Free vaccines are available to children who are uninsured or qualify for public insurance.
But many states can't afford to help children with inadequate private insurance that doesn't cover new, expensive shots and even some older shots, the study found. That puts more than a million children at risk, researchers said.
Illinois, for example, doesn't provide vaccines against chickenpox, pneumonia, hepatitis A, human papillomavirus and rotavirus to children with insufficient private insurance. Parents would have to pay $400 out of pocket for those vaccines.
"Health insurance plans are not necessarily keeping up with the new vaccines, posing significant ethical dilemmas to public health clinics," said the study's lead author Dr. Grace Lee of Harvard Medical School.
The study of the nation's patchwork system of paying for immunizations appears in Wednesday's Journal of the American Medical Association.
Childhood shots have become a $1 billion-a-year endeavor for government since the discovery of polio vaccine 55 years ago. The per-child cost grew more than sevenfold from $155 in 1995 to $900 for boys and $1,200 for girls this year. Costs in the private sector are higher.

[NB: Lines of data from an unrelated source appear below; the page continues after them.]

Lemma begin_all (jobs : list ref) (q : Queue.t) :
  jobDB (fold_left (fun q' job => processJob_begin job q') jobs q) = jobDB q
  /\ status (fold_left (fun q' job => processJob_begin job q') jobs q) = status q.
Proof.
  revert q. induction jobs as [|job rest IH]; intros q; simpl; [now split|].
  destruct (IH (processJob_begin job q)) as [-> ->]. now split.
Qed.

Lemma budget_activate (h : Heap) (jobs : list ref) (r : ref) :
  budget (activate h jobs r) = budget (h r).
Proof. rewrite activate_spec. now destruct (existsb (Nat.eqb r) jobs). Qed.

(** What a selection does to a well-formed store. *)
Lemma getConcurrentJobs_effect (lifespan : option Z) (q : Queue.t) :
  wf (jobDB q) = true ->
  let q' := fst (getConcurrentJobs getConcurrency lifespan q) in
  let batch := snd (getConcurrentJobs getConcurrency lifespan q) in
  jobDB q' = with_heap (jobDB q) (activate (heap (jobDB q)) batch)
  /\ status q' = status q
  /\ NoDup batch
  /\ forall job, In job batch ->
       In job (objects (jobDB q)) /\ failed (heap (jobDB q) job) = None.
Proof.
  intros H q' batch.
  assert (Hin : forall job, In job batch ->
            In job (objects (jobDB q)) /\ failed (heap (jobDB q) job) = None).
  { intros job Hj. apply getConcurrentJobs_incl in Hj.
    apply findNextJobs_In in Hj. destruct Hj as [Hs He].
    split; [exact Hs|]. now apply eligible_selectable in He. }
  assert (Hnd : NoDup batch).
  { subst batch. unfold getConcurrentJobs.
    pose proof (objects_NoDup _ H) as Ho.
    assert (Hc : NoDup (findNextJobs (jobDB q) (timeoutUpperBound lifespan))).
    { unfold findNextJobs.
      eapply Permutation_NoDup; [symmetry; apply orderBy_perm|].
      destruct (timeoutUpperBound lifespan); now apply NoDup_filter. }
    destruct (findNextJobs (jobDB q) (timeoutUpperBound lifespan))
      as [|nextJob rest]; [constructor|].
    cbn [snd]. unfold slice0.
    set (related := filter _ (nextJob :: rest)).
    assert (Hr : NoDup related) by now apply NoDup_filter.
    rewrite <- (firstn_skipn
      (Z.to_nat (if getConcurrency (name (heap (jobDB q) nextJob)) <? 0
                 then Z.max (Z.of_nat (List.length related)
                             + getConcurrency (name (heap (jobDB q) nextJob))) 0
                 else getConcurrency (name (heap (jobDB q) nextJob)))) related)
      in Hr.
    now apply NoDup_app_remove_r in Hr. }
  split; [|split; [|split; [exact Hnd|exact Hin]]].
  - subst q' batch. unfold getConcurrentJobs in *.
    destruct (findNextJobs (jobDB q) (timeoutUpperBound lifespan))
      as [|nextJob rest]; [now destruct q as [[? ? ?] ? ? ?]|].
    cbn [fst snd jobDB with_jobDB] in *.
    apply markActive_wf; [exact H|]. intros j Hj. now apply Hin.
  - subst q'. unfold getConcurrentJobs.
    now destruct (findNextJobs (jobDB q) (timeoutUpperBound lifespan)).
Qed.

Lee and her colleagues surveyed states to find out which shots they provide and to whom. Program managers from 48 states responded. Lee wouldn't say which states participated because researchers promised anonymity.
Sixteen of the states require health insurers to cover all recommended vaccines.

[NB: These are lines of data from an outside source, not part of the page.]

(** * GATRA A2A gateway: CII trust policy engine and JSON-RPC task engine

    A shallow embedding of
    - the CII-aware trust policy engine (canonical TypeScript source
      [lib/cii-trust-policy.ts] and its runtime edge copy
      [api/_cii-trust-policy.js]), and
    - the A2A JSON-RPC handler ([api/a2a.js]): task store, [tasks/get],
      [tasks/cancel], [message/send] and skill routing,
    together with the properties the specification states about them. *)

From Stdlib Require Import Ascii QArith Qabs Qround Lqa DecimalString.
From stdpp Require Import gmap strings list.

Local Open Scope Z_scope.

(* ===================================================================== *)
(** * JavaScript values used by the code *)
(* ===================================================================== *)

(** ** Numbers

    A JavaScript [number] is an IEEE-754 double.  Every finite double is a
    rational, and [>] on doubles compares those rationals, so a finite
    number carries its exact value in [Q]; the three non-finite values are
    kept apart.  ([Q] has no negative zero; the code never tells the zeros
    apart, except that [toFixed] prints a minus sign for values below
    zero only.) *)

Inductive number : Type :=
  | JNaN
  | JInf (negative : bool)
  | JNum (q : Q).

About 55 million employees and their dependents get coverage through self-insured companies that are exempt from state mandates. Those people are the most likely to be underinsured for vaccines, said vaccine policy expert Dr. Matthew Davis of the University of Michigan.
According to the research, 17 states reported they were unable to give a vaccine for meningitis to children with inadequate private insurance, even if they were seen in public health clinics. And eight states don't give pneumococcal shots to underinsured infants and toddlers.
A handful of states don't provide shots for chickenpox and hepatitis A to the underinsured. Two states don't provide Tdap, the combined booster shot for tetanus, diphtheria and pertussis (whooping cough) for 11- to 12-year-olds.
More than 1 million insured children are unable to get the meningococcal vaccine leaving them vulnerable to potentially deadly infection, the researchers estimated.
The survey did not ask about two vaccines recommended last year: an oral vaccine for infants against rotavirus, a common cause of childhood diarrhea and vomiting, and a vaccine for girls against human papillomavirus, which can cause cervical cancer.
Workers covered by plans marketed by Aetna and other insurance companies generally are covered for childhood vaccines, although they may have to pay co-payments or satisfy deductibles, said Mohit Ghose, a spokesman for America's Health Insurance Plans.
As costs rise, it may be necessary to decide at a national level which vaccines are most important, Davis said. He was not involved in the new study, but wrote an accompanying editorial in the journal.
Officials at the U.S. Centers for Disease Control and Prevention oppose prioritizing vaccines and instead favor better coverage by insurers and more government funding as a safety net, said CDC immunizations director Dr. Lance Rodewald.